Form of cognitive bias

The illusion of explanatory depth (IOED) is cognitive bias or an illusion where people tend to believe they understand a topic better than they actually do. The term was coined by Yale researchers Leonid Rozenblit and Frank Keil in 2002. The effect was observed in only one type of knowledge called explanatory knowledge, in this case defined as "knowledge that involves complex causal patterns" (see causal reasoning). The effect has not been observed in procedural, narrative, or factual (descriptive) knowledge. Evidence of the IOED occurring has been found in mental disorders, natural phenomena, folk theories, and politics, with the most studied effect of IOED being in politics in the form of political polarization.

The illusion is related to the Dunning–Kruger effect, differing in that the IOED examines explanatory knowledge as opposed to ability. Limited evidence exists suggesting that the effects of the IOED are less significant in subject matter experts, but it is believed to affect almost everyone, compared to the Dunning–Kruger effect which is usually defined to apply only to those of low to moderate competence. The IOED is more significant for historical knowledge, in cases when knowing about the topic is perceived as socially desirable.
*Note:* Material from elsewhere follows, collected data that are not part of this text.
(** X13. The block of [CommSend] for a direction and the block of [CommSBN]
    or [CommSyncPosVel] for the opposite direction, on meshes of the same
    size, lay a message out the same way: their segments have the same
    length, and the node the sender reads for a position of a segment and
    the node the receiver writes from that position are the same point of
    the boundary the two meshes share (same coordinates along the axes the
    direction does not move along, opposite ends along the others). *)
Theorem opposite_blocks_hold_the_same_boundary_points (fl fl' : Flags)
    (tp myRank xferFields dx dy dz : Z) (doSend doRecv : bool)
    (b : SendBlock) (u : UnpackBlock) :
  1 <= dx -> 1 <= dy -> 1 <= dz ->
  In b (CommSend_blocks fl tp myRank xferFields dx dy dz doSend false) ->
  In u (CommSyncPosVel_blocks fl' dx dy dz doRecv)
  \/ In u (CommSBN_blocks fl' dx dy dz) ->
  ub_dir u = opposite (sb_dir b) ->
  advance (ub_shape u) = advance (sb_shape b)
  /\ forall p k k',
       In (p, k) (cells (sb_shape b)) -> In (p, k') (cells (ub_shape u)) ->
       facing dx dy dz (sb_dir b) k k'.
Proof.
  intros Hx Hy Hz Hb Hu Hd.
  destruct (consuming_block_is_a_send_block fl' dx dy dz doRecv u Hu)
    as (b' & Hb' & Ed & Es).
  rewrite <- Ed in Hd; rewrite <- Es.
  pose proof (CommSend_blocks_face_each_other fl fl' tp 0 myRank 0
                xferFields 0 dx dy dz doSend true Hx Hy Hz) as Hf.
  pose proof (CommSend_blocks_opposite_advance fl fl' tp 0 myRank 0
                xferFields 0 dx dy dz doSend true) as Ha.
  rewrite Forall_forall in Hf, Ha.
  split; [exact (Ha b Hb b' Hb' Hd) | exact (Hf b Hb b' Hb' Hd)].
Qed.

Lemma opposite_blocks_hold_the_same_boundary_points_witness :
  1 <= 3 /\ facing 3 3 3 (mkDir Null Null Plus) 22 4.
Proof.
  split; [lia|].
  refine (proj2 (opposite_blocks_hold_the_same_boundary_points
                   (mkFlags true true true true true true)
                   (mkFlags true true true true true true)
                   3 13 6 3 3 3 true false
                   (mkSendBlock (mkDir Null Null Plus) true Plane (13 + 3*3)
                      (Run1 (3 * 3) (fun i => 3*3*(3 - 1) + i)) (6 * (3 * 3)))
                   (mkUnpackBlock (mkDir Null Null Minus) true Plane
                      (Run1 (3 * 3) (fun i => i)))
                   ltac:(lia) ltac:(lia) ltac:(lia) _ _ eq_refl)
            4 22 4 _ _).
  - right; left; reflexivity.
  - right; left; reflexivity.
  - apply cells_Run1; split; [lia | reflexivity].
  - apply cells_Run1; split; [lia | reflexivity].
Defined.

(** ** From the sender's mesh to the receiver's *)

Lemma coords_unique (dx dy x y z x' y' z' : Z) :
  0 <= x < dx -> 0 <= y < dy -> 0 <= x' < dx -> 0 <= y' < dy ->
  x + y * dx + z * (dx * dy) = x' + y' * dx + z' * (dx * dy) ->
  x = x' /\ y = y' /\ z = z'.
Proof.
  intros Hx Hy Hx' Hy' E.
  destruct (row_major_unique dx (z * dy + y) x (z' * dy + y') x' Hx Hx')
    as [E1 E2]; [lia|].
  destruct (row_major_unique dy z y z' y' Hy Hy' E1) as [E3 E4].
  auto.
Qed.

Lemma facing_sides (dx dy dz : Z) (dir : Direction) (k k' : Z) :
  facing dx dy dz dir k k' ->
  boundary_node dx dy dz dir k /\ boundary_node dx dy dz (opposite dir) k'.
Proof.
  intros (x & y & z & x' & y' & z' & Mx & My & Mz & B & B' & E & E').
  split; [exists x, y, z | exists x', y', z'];
    destruct dir as [[] [] []];
    cbn [mirrored on_side opposite flip d_col d_row d_plane] in *;
    repeat split; try lia.
Qed.

Lemma facing_unique (dx dy dz : Z) (dir : Direction) (k k0 k' : Z) :
  facing dx dy dz dir k k' -> facing dx dy dz dir k0 k' -> k = k0.
Proof.
  intros (x & y & z & x' & y' & z' & Mx & My & Mz & B & B' & E & E')
         (x0 & y0 & z0 & x0' & y0' & z0' & Mx0 & My0 & Mz0 & B0 & B0' & E0 & E0').
  rewrite E' in E0'.
  destruct (coords_unique dx dy x' y' z' x0' y0' z0') as (Ex & Ey & Ez);
    try tauto.
  assert (x = x0) by (destruct (d_col dir); cbn [mirrored] in *; lia).
  assert (y = y0) by (destruct (d_row dir); cbn [mirrored] in *; lia).
  assert (z = z0) by (destruct (d_plane dir); cbn [mirrored] in *; lia).
  subst; reflexivity.
Qed.

Lemma CommSend_blocks_opposite_positions (fl fl' : Flags)
    (tp tp' myRank myRank' xferFields xferFields' dx dy dz : Z)
    (doSend doSend' : bool) :
  Forall (fun b =>
            forall b',
              In b' (CommSend_blocks fl' tp' myRank' xferFields' dx dy dz
                       doSend' false) ->
              sb_dir b' = opposite (sb_dir b) ->
              forall p k', In (p, k') (cells (sb_shape b')) ->
                           exists k, In (p, k) (cells (sb_shape b)))
         (CommSend_blocks fl tp myRank xferFields dx dy dz doSend false).
Proof.
  unfold CommSend_blocks, CommSend_planes, CommSend_edges_corners.
  cbn [negb app].
  repeat (apply Forall_cons || apply Forall_nil);
    cbn [sb_shape sb_dir opposite flip d_col d_row d_plane];
    intros b' Hb' Hd p k' Hc'; cbn [In] in Hb';
    repeat (destruct Hb' as [<- | Hb']; [try discriminate Hd|]);
    try (destruct Hb'); clear Hd; cbn [sb_shape] in Hc'.
  all: first
    [ cbn [cells In] in Hc'; destruct Hc' as [Hc' | []]; inversion Hc';
      eexists; left; reflexivity
    | apply cells_Run2 in Hc'; destruct Hc' as (i & j & Hi & Hj & Ep & _);
      eexists; apply cells_Run2; exists i, j; repeat split;
      [apply Hi | apply Hi | apply Hj | apply Hj | exact Ep]
    | apply cells_Run1 in Hc'; destruct Hc' as (Hp & _);
      eexists; apply cells_Run1; split; [exact Hp | reflexivity] ].
Qed.

(** X14. [CommSend] on one domain and [CommSyncPosVel] on its neighbour
    compose: when a message of the six position and velocity fields that the
    sender packed for a direction has arrived in the slot the receiver reads
    for the opposite direction, then at every node of the receiver's
    boundary that no message consumed later covers, each field holds after
    [CommSyncPosVel] the value the sender's field had at the same point of
    the shared boundary. *)
Theorem exchange_copies_the_shared_boundary {Real_t : Type} (PAD : Z)
    (A B : World Real_t) (rA rB msgType : Z) (doSend : bool)
    (dir : Direction) (destAddr srcAddr n peer t req r : Z)
    (l1 l2 : list Call) (fi : nat) (f : Domain_member) (k k' : Z) :
  let dx := sizeX (domain B) + 1 in
  let dy := sizeY (domain B) + 1 in
  let dz := sizeZ (domain B) + 1 in
  let A' := CommSend PAD rA msgType 6 PosVel_fields dx dy dz doSend false A in
  let B' := CommSyncPosVel PAD rB B in
  0 <= sizeX (domain B) -> 0 <= sizeY (domain B) -> 0 <= sizeZ (domain B) ->
  strides_fit PAD 6 dx dy dz (domain A) ->
  In (Isend dir destAddr n peer t req) (issued A A') ->
  issued B B' = l1 ++ Wait (opposite dir) srcAddr r :: l2 ->
  delivered (commDataSend (domain A')) (commDataRecv (domain B))
    destAddr srcAddr n ->
  facing dx dy dz dir k k' ->
  (forall e d', In e l2 -> call_dir e = Some d' ->
                ~ boundary_node dx dy dz d' k') ->
  nth_error PosVel_fields fi = Some f ->
  field (domain B') f k' = field (domain A) f k.
Proof.
  intros dx dy dz A' B' Hx Hy Hz Hfit Hsend Hlog Hdel Hface Hlater Hf.
  assert (Dx : 1 <= dx) by (subst dx; lia).
  assert (Dy : 1 <= dy) by (subst dy; lia).
  assert (Dz : 1 <= dz) by (subst dz; lia).
  (* the sender's block and what it left in the send buffer *)
  assert (Hmsg : exists b,
             In b (CommSend_blocks (boundary (domain A)) (tp (domain A)) rA 6
                     dx dy dz doSend false)
             /\ sb_dir b = dir /\ n = 6 * advance (sb_shape b)
             /\ forall fi f p k,
                  nth_error (fields_of 6 PosVel_fields) fi = Some f ->
                  In (p, k) (cells (sb_shape b)) ->
                  commDataSend (domain A')
                    (destAddr + Z.of_nat fi * advance (sb_shape b) + p)
                  = field (domain A) f k).
  { subst A'; rewrite CommSend_issued in Hsend; unfold CommSend.
    destruct (numRanks (domain A) =? 1); [destruct Hsend|].
    apply in_app_or in Hsend; destruct Hsend as [Hsend | [Hsend | []]];
      [|discriminate].
    unfold wait_all_sends; cbn [domain commDataSend set_sendRequest].
    exact (CommSend_messages PAD
             (mkWorld (set_sendRequest (domain A)
                         (clear_requests (sendRequest (domain A))))
                (calls A))
             (boundary (domain A)) (tp (domain A)) rA msgType 6 PosVel_fields
             dx dy dz doSend false dir destAddr n peer t req Hfit Hsend). }
  destruct Hmsg as (b & Hb & Hdb & Hn & Hv).
  (* the receiver's block that writes the node last *)
  destruct (CommSyncPosVel_last_block PAD B rB l1 l2 (opposite dir)
              srcAddr r fi f k' Dx Dy Dz Hlog Hlater Hf)
    as (u & Hu & Hdu & Hval).
  fold dx dy dz in Hu.
  destruct (facing_sides _ _ _ _ _ _ Hface) as [_ Hk'].
  pose proof (CommSyncPosVel_sides_are_regions (boundary (domain B)) dx dy dz
                false Dx Dy Dz) as Hsr.
  rewrite Forall_forall in Hsr.
  assert (Hr : In k' (region (ub_shape u)))
    by (apply Hsr; [exact Hu | rewrite Hdu; exact Hk']).
  apply in_map_iff in Hr; destruct Hr as ([p k0'] & E & Hp).
  simpl in E; subst k0'.
  specialize (Hval p Hp).
  (* the two blocks lay the message out the same way *)
  rewrite <- Hdb in Hdu, Hface.
  destruct (consuming_block_is_a_send_block (boundary (domain B)) dx dy dz
              false u (or_introl Hu)) as (b' & Hb' & Ed & Es).
  pose proof (CommSend_blocks_face_each_other
                (boundary (domain A)) (boundary (domain B)) (tp (domain A)) 0
                rA 0 6 0 dx dy dz doSend true Dx Dy Dz) as Hfc.
  pose proof (CommSend_blocks_opposite_advance
                (boundary (domain A)) (boundary (domain B)) (tp (domain A)) 0
                rA 0 6 0 dx dy dz doSend true) as Ha.
  pose proof (CommSend_blocks_opposite_positions
                (boundary (domain A)) (boundary (domain B)) (tp (domain A)) 0
                rA 0 6 0 dx dy dz doSend true) as Hpos.
  rewrite Forall_forall in Hfc, Ha, Hpos.
  rewrite <- Es in Hp, Hval.
  specialize (Hfc b Hb b' Hb' (eq_trans Ed Hdu)).
  specialize (Ha b Hb b' Hb' (eq_trans Ed Hdu)).
  destruct (Hpos b Hb b' Hb' (eq_trans Ed Hdu) p k' Hp) as (k0 & Hk0).
  assert (k = k0)
    by (apply (facing_unique dx dy dz (sb_dir b) k k0 k');
        [exact Hface | exact (Hfc p k0 k' Hk0 Hp)]).
  subst k0.
  (* the value travels through the two buffers *)
  pose proof (CommSend_well_positioned (boundary (domain A)) (tp (domain A))
                rA 6 dx dy dz doSend false) as Hw.
  rewrite Forall_forall in Hw.
  pose proof (proj1 (Hw b Hb) p k Hk0) as Hpb.
  assert (Hlt : (fi < 6)%nat)
    by (change 6%nat with (length PosVel_fields);
        apply nth_error_Some; rewrite Hf; discriminate).
  assert ((Z.of_nat fi + 1) * advance (sb_shape b) <= 6 * advance (sb_shape b))
    by (apply Z.mul_le_mono_nonneg_r; lia).
  assert (0 <= Z.of_nat fi * advance (sb_shape b))
    by (apply Z.mul_nonneg_nonneg; lia).
  subst B'; rewrite Hval, Ha.
  replace (srcAddr + Z.of_nat fi * advance (sb_shape b) + p)
    with (srcAddr + (Z.of_nat fi * advance (sb_shape b) + p)) by lia.
  rewrite Hdel by lia.
  replace (destAddr + (Z.of_nat fi * advance (sb_shape b) + p))
    with (destAddr + Z.of_nat fi * advance (sb_shape b) + p) by lia.
  apply Hv; [exact Hf | exact Hk0].
Qed.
Another description of the IOED is that "we mistake our familiarity with a situation for an understanding of how it works". IOED has also been suggested to explain the perception that psychology as a field is "simple" or "obvious".

== In politics ==
There is evidence to support the theory that the IOED is a contributing factor to increased political polarization in the United States. A 2018 study with participants recruited in the context of the 2016 United States presidential election found that higher levels of IOED about political topics is associated with increased support in conspiracy theories.

== Management ==
It is thought that the effects of IOED, especially in politics, can be reduced by asking people to explain the topic rather than only asking people to provide reasons for their beliefs. The specific ways in which people are asked to explain the topic are important, as they may backfire. This was found in research that showed when people are asked to "justify their position", people's beliefs become more extreme. Asking for "reasons" may lead people to strengthen their beliefs by selectively thinking of support for their position, while asking for "explanations" may lead them to confront their lack of knowledge.

== Original experiment ==
The term for IOED was coined by Yale researchers Leonid Rozenblit and Frank Keil in 2002. One inspiration for the IOED concept was research in change blindness suggesting at the time that people grossly overestimated their own spatial memory.

In the experiment they conducted with 16 Yale undergraduate students, they asked them to rate their understanding of devices and simple items. They were then asked to generate a detailed explanation of how they worked and then rerate their understanding of that item. Consistently, ratings were lower after generating an explanation, suggesting they then began to understand that they lacked understanding of that item after attempting to explain. Rozenblit and Keil concluded that having to explain basic concepts or mechanisms confronts people with the reality that they may not understand the subject as much as they think they do.